A single total is needed, the number of lines of this listing that contain the string "From".

+ + + + +

(* ===== verification/Decimal.v ===== *)
(** [NormalizeDecimal] of [internal/fincloud/loan.go]: one spelling of a decimal
    for the Indonesian ("1.234.567,89") and the English ("1,234,567.89") way of
    writing amounts, percent signs and spaces included. *)
From stdpp Require Import base list strings.
From Stdlib Require Import ZArith Lia Ascii QArith.
From S2P Require Import Prelude GoStrings GoErrors Money.
Local Open Scope Z_scope.

Definition decimal_byte (c : ascii) : bool :=
  is_digit c || beq c "," || beq c "." || beq c "-" || beq c " ".

(** The value after the switch on the separators *)
Definition normalize_separators (value : list ascii) : list ascii :=
  let comma := last_index "," value in
  let dot := last_index "." value in
  if (0 <=? comma) && (dot <? 0) then replace_byte "," ["."%char] value
  else if (0 <=? comma) && (0 <=? dot) && (dot <? comma)
  then replace_byte "," ["."%char] (replace_byte "." [] value)
  else if (0 <=? comma) && (0 <=? dot) then replace_byte "," [] value
  else if (1 <? count_byte "." value)%nat then
    let parts := split_byte "." value in
    let head := hd [] parts in
    let first := if beq (hd "0"%char head) "-" then tl head else head in
    let grouped := (1 <=? length first)%nat && (length first <=? 3)%nat &&
                   forallb (fun part => (length part =? 3)%nat) (tl parts) in
    if grouped then replace_byte "." [] value
    else join_bytes [] (removelast parts) ++ "."%char :: List.last parts []
  else if 0 <=? dot then
    match split_byte "." value with
    | [p0; p1] => if (length p0 <=? 3)%nat && (length p1 =? 3)%nat then p0 ++ p1 else value
    | _ => value
    end
  else value.

Definition NormalizeDecimal (raw : string) : res string :=
  let value := trim_bytes (replace_byte "%" [] (bytes raw)) in
  fail_if (bool_decide (value = []) || bool_decide (value = bytes "-")) (Msg "empty decimal");;
  fail_if (negb (forallb decimal_byte value)) (Msg "unsupported character %q");;
  let value := replace_byte " " [] value in
  fail_if ((1 <? count_byte "-" value)%nat ||
           (mem_byte "-" value && negb (has_prefix_bytes value ["-"%char])))
          (Msg "invalid minus sign");;
  Ok (of_bytes (normalize_separators value)).

(** ** Lemmas *)

Definition numeric (c : ascii) : bool := is_digit c || beq c "," || beq c ".".

Lemma numeric_facts c :
  numeric c = true →
  plain c = true ∧ decimal_byte c = true ∧ beq "%" c = false ∧ beq " " c = false ∧ beq "-" c = false.
Proof.
  unfold numeric, decimal_byte. intros H. apply orb_true_iff in H as [H|H]; [apply orb_true_iff in H as [H|H]|].
  - assert (∀ a, is_digit a = false → beq a c = false) as Hne.
    { intros a Ha. destruct (beq a c) eqn:E; [|done]. apply beq_eq in E. congruence. }
    rewrite H. split_and!; [by apply is_digit_plain|done|by apply Hne..].
  - apply beq_eq in H as ->. done.
  - apply beq_eq in H as ->. done.
Qed.

Lemma forallb_impl {A} (f g : A → bool) l :
  (∀ x, f x = true → g x = true) → forallb f l = true → forallb g l = true.
Proof. intros H. rewrite !forallb_forall. auto. Qed.

Lemma mem_byte_forallb c (f : ascii → bool) l :
  (∀ x, f x = true → beq c x = false) → forallb f l = true → mem_byte c l = false.
Proof.
  intros H. induction l as [|a l IH]; [done|]. rewrite mem_byte_cons. simpl. intros Hl.
  apply andb_true_iff in Hl as [Ha Hl]. by rewrite H, IH.
Qed.

(** A sign and a body of digits and separators reach the switch unchanged. *)
Lemma NormalizeDecimal_numeric neg body :
  forallb numeric body = true → body ≠ [] →
  NormalizeDecimal (of_bytes (sign_bytes neg ++ body)) =
  Ok (of_bytes (normalize_separators (sign_bytes neg ++ body))).
Proof.
  intros Hb Hne. unfold NormalizeDecimal. rewrite bytes_of_bytes.
  assert (mem_byte "%" body = false ∧ mem_byte " " body = false ∧ mem_byte "-" body = false) as (Hp & Hs & Hm).
  { split_and!; eapply mem_byte_forallb; try done; intros x Hx; apply (numeric_facts x Hx). }
  rewrite (replace_byte_absent "%") by (rewrite mem_byte_app, Hp; by destruct neg).
  rewrite trim_bytes_plain.
  2: { rewrite forallb_app. apply andb_true_iff. split; [by destruct neg|].
       eapply forallb_impl; [|exact Hb]. intros x Hx. apply (numeric_facts x Hx). }
  rewrite bool_decide_eq_false_2 by (intros E; apply app_eq_nil in E as [_ ?]; done).
  rewrite bool_decide_eq_false_2.
  2: { destruct neg; simpl; [by intros [= ->]|]. destruct body as [|c [|]]; [done| |done].
       intros [= ->]. done. }
  cbn [orb fail_if mbind result_bind].
  assert (forallb decimal_byte (sign_bytes neg ++ body) = true) as ->.
  { rewrite forallb_app. apply andb_true_iff. split; [by destruct neg|].
    eapply forallb_impl; [|exact Hb]. intros x Hx. apply (numeric_facts x Hx). }
  cbn [negb fail_if mbind result_bind].
  rewrite (replace_byte_absent " ") by (rewrite mem_byte_app, Hs; by destruct neg).
  assert (count_byte "-" (sign_bytes neg ++ body) ≤ 1)%nat as Hc.
  { unfold count_byte. rewrite List.filter_app, length_app.
    pose proof (count_byte_absent "-" body Hm) as Hz. unfold count_byte in Hz. rewrite Hz. destruct neg; simpl; lia. }
  destruct (Nat.ltb_spec 1 (count_byte "-" (sign_bytes neg ++ body))); [lia|]. cbn [orb].
  rewrite mem_byte_app, Hm. destruct neg; [|done]. simpl. by destruct body.
Qed.

Lemma digits_no_byte c l : is_digit c = false → forallb is_digit l = true → mem_byte c l = false.
Proof. intros Hc. apply mem_byte_digits. exact Hc. Qed.

Lemma concat_digits gs : Forall (λ g, forallb is_digit g = true) gs → forallb is_digit (List.concat gs) = true.
Proof. induction 1 as [|g gs Hg _ IH]; [done|]. simpl. by rewrite forallb_app, Hg. Qed.

Lemma join_numeric sep gs :
  numeric sep = true → Forall (λ g, forallb is_digit g = true) gs → forallb numeric (join_bytes [sep] gs) = true.
Proof.
  intros Hs. assert (∀ l, forallb is_digit l = true → forallb numeric l = true) as Hd.
  { intros l. apply forallb_impl. intros x Hx. unfold numeric. by rewrite Hx. }
  induction 1 as [|g gs Hg _ IH]; [done|]. destruct gs as [|g' gs]; [by apply Hd|].
  change (join_bytes [sep] (g :: g' :: gs)) with (g ++ sep :: join_bytes [sep] (g' :: gs)).
  rewrite forallb_app, Hd by done. cbn [forallb]. by rewrite Hs, IH.
Qed.

(** Groups separated by [sep], then the other separator [point] and a fraction *)
Lemma normalize_grouped neg sep point gs frac :
  (sep = "." ∧ point = "," ∨ sep = "," ∧ point = "." ∧ (1 < length gs)%nat)%char →
  gs ≠ [] → Forall (λ g, forallb is_digit g = true) gs → forallb is_digit frac = true →
  normalize_separators (sign_bytes neg ++ join_bytes [sep] gs ++ point :: frac) =
  sign_bytes neg ++ List.concat gs ++ "."%char :: frac.
Proof.
  intros Hsep Hne Hgs Hfrac. set (head := sign_bytes neg ++ join_bytes [sep] gs).
  assert (∀ c, is_digit c = false → Forall (λ g, mem_byte c g = false) gs) as Hmem.
  { intros c Hc. eapply Forall_impl; [exact Hgs|]. intros g Hg. by apply digits_no_byte. }
  assert (mem_byte point head = false) as Hpoint.
  { subst head. rewrite mem_byte_app, mem_byte_join; [destruct neg|..];
      destruct Hsep as [[-> ->]|(-> & -> & _)]; try done; by apply Hmem. }
  assert (replace_byte sep [] head = sign_bytes neg ++ List.concat gs) as Hrep.
  { subst head. rewrite replace_byte_app, replace_join, join_nil_concat.
    - f_equal. destruct neg; [|done]. by destruct Hsep as [[-> ->]|(-> & -> & _)].
    - apply Hmem. by destruct Hsep as [[-> ->]|(-> & -> & _)]. }
  rewrite app_assoc. fold head. unfold normalize_separators.
  rewrite !last_index_app, !mem_byte_cons.
  rewrite (digits_no_byte "," frac), (digits_no_byte "." frac) by done.
  destruct Hsep as [[-> ->]|(-> & -> & Hlen)].
  - change (beq "," ",") with true. change (beq "." ",") with false. cbn [orb].
    change (last_index "," (","%char :: frac)) with (last_index_aux "," 1 0 frac).
    rewrite last_index_aux_shift, (digits_no_byte "," frac) by done. rewrite Z.add_0_r.
    destruct (Z.leb_spec 0 (Z.of_nat (length head))); [|lia].
    destruct (mem_byte "." head) eqn:Hdot.
    + pose proof (last_index_range _ _ Hdot).
      destruct (Z.ltb_spec (last_index "." head) 0); [lia|]. destruct (Z.leb_spec 0 (last_index "." head)); [|lia].
      destruct (Z.ltb_spec (last_index "." head) (Z.of_nat (length head))); [|lia]. cbn [andb].
      rewrite replace_byte_app, Hrep, replace_byte_app.
      assert (mem_byte "," (sign_bytes neg ++ List.concat gs) = false) as Hno.
      { rewrite mem_byte_app, (digits_no_byte "," (List.concat gs)); [by destruct neg|done|by apply concat_digits]. }
      rewrite (replace_byte_absent "," _ (sign_bytes neg ++ List.concat gs)) by done.
      rewrite (replace_byte_absent "." [] (","%char :: frac)) by (rewrite mem_byte_cons; by rewrite digits_no_byte).
      rewrite replace_byte_cons_eq, replace_byte_absent by (by apply digits_no_byte). by rewrite <- app_assoc.
    + rewrite last_index_absent by done. cbn [andb]. change (-1 <? 0) with true. cbv iota.
      rewrite (replace_byte_absent "." [] head) in Hrep by done.
      rewrite replace_byte_app, (replace_byte_absent _ _ head), Hrep by done.
      rewrite replace_byte_cons_eq, replace_byte_absent by (by apply digits_no_byte). by rewrite <- app_assoc.
  - assert (mem_byte "," head = true) as Hcomma.
    { subst head. destruct gs as [|g [|g' gs]]; [done|simpl in Hlen; lia|].
      rewrite mem_byte_app, mem_byte_join_sep. apply orb_true_r. }
    change (beq "," ".") with false. change (beq "." ".") with true. cbn [orb].
    change (last_index "." ("."%char :: frac)) with (last_index_aux "." 1 0 frac).
    rewrite last_index_aux_shift, (digits_no_byte "." frac) by done. rewrite Z.add_0_r.
    pose proof (last_index_range _ _ Hcomma).
    destruct (Z.leb_spec 0 (last_index "," head)); [|lia].
    destruct (Z.ltb_spec (Z.of_nat (length head)) 0); [lia|]. destruct (Z.leb_spec 0 (Z.of_nat (length head))); [|lia].
    destruct (Z.ltb_spec (Z.of_nat (length head)) (last_index "," head)); [lia|]. cbn [andb].
    rewrite replace_byte_app, Hrep. rewrite (replace_byte_absent "," [] ("."%char :: frac)); [by rewrite <- app_assoc|].
    rewrite mem_byte_cons. by rewrite digits_no_byte.
Qed.

(** ** Properties *)

(** An amount means the same in both conventions.  Digit groups separated by
    dots with a decimal comma (Indonesian), and groups separated by commas with a
    decimal point (English, at least one separator), normalize to the same
    decimal, which the money parser reads as the digits' exact value. *)
Theorem NormalizeDecimal_conventions neg g gs frac :
  Forall (λ d, forallb is_digit d = true) (g :: gs) → g ≠ [] → gs ≠ [] →
  forallb is_digit frac = true → frac ≠ [] →
  let indonesian := of_bytes (sign_bytes neg ++ join_bytes ["."%char] (g :: gs) ++ ","%char :: frac) in
  let english := of_bytes (sign_bytes neg ++ join_bytes [","%char] (g :: gs) ++ "."%char :: frac) in
  NormalizeDecimal indonesian = NormalizeDecimal english ∧
  ∃ r, (NormalizeDecimal indonesian ≫= ParseMoney) = Ok r ∧
    (rat r == signed neg (digits_value (List.concat (g :: gs) ++ frac)) # Z.to_pos (10 ^ Z.of_nat (length frac)))%Q.
Proof.
  intros Hgs Hg Hne Hf Hfne indonesian english. set (groups := g :: gs) in *.
  assert (∀ sep point, numeric sep = true → numeric point = true →
    forallb numeric (join_bytes [sep] groups ++ point :: frac) = true) as Hnum.
  { intros sep point Hs Hp. rewrite forallb_app, join_numeric by done. cbn [forallb]. rewrite Hp. simpl.
    eapply forallb_impl; [|exact Hf]. intros x Hx. unfold numeric. by rewrite Hx. }
  assert (∀ sep point, join_bytes [sep] groups ++ point :: frac ≠ []) as Hnil.
  { intros sep point E. by apply app_eq_nil in E as [_ ?]. }
  subst indonesian english. rewrite !NormalizeDecimal_numeric by auto.
  rewrite (normalize_grouped neg "." ","), (normalize_grouped neg "," ".") by
    (try done; first [by left|right; split_and!; try done; subst groups; destruct gs; [done|simpl; lia]]).
  split; [done|]. cbn [mbind result_bind].
  assert (List.concat groups ≠ []) as Hcne by (subst groups; simpl; intros E; by apply app_eq_nil in E as [? _]).
  destruct (parse_decimal_digits neg (List.concat groups) frac (concat_digits _ Hgs) Hcne Hf) as [Htrim Hparse].
  rewrite bool_decide_eq_false_2 in Htrim, Hparse by done.
  unfold ParseMoney. rewrite bytes_of_bytes, Htrim, Hparse. eexists. split; [done|]. apply rat_of_rat.
Qed.
Lemma NormalizeDecimal_conventions_witness :
  NormalizeDecimal "-1.234.567,89" = NormalizeDecimal "-1,234,567.89" ∧
  NormalizeDecimal "-1,234,567.89" = Ok "-1234567.89"%string.
Proof.
  split; [|vm_compute; reflexivity].
  apply (NormalizeDecimal_conventions true ["1"%char] [bytes "234"; bytes "567"] (bytes "89"));
    [repeat constructor|discriminate|discriminate|reflexivity|discriminate].
Defined.

(** A single dot before exactly three digits is a thousands separator when at
    most three characters precede it -- the minus sign included, so a negative
    amount of three digits is read a thousand times smaller. *)
Lemma NormalizeDecimal_negative_thousands :
  NormalizeDecimal "123.456" = Ok "123456"%string ∧ NormalizeDecimal "-12.345" = Ok "-12345"%string ∧
  NormalizeDecimal "-123.456" = Ok "-123.456"%string ∧ NormalizeDecimal "-1.123.456" = Ok "-1123456"%string.
Proof. split_and!; vm_compute; reflexivity. Qed.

+ + + + +

(Written solution):
3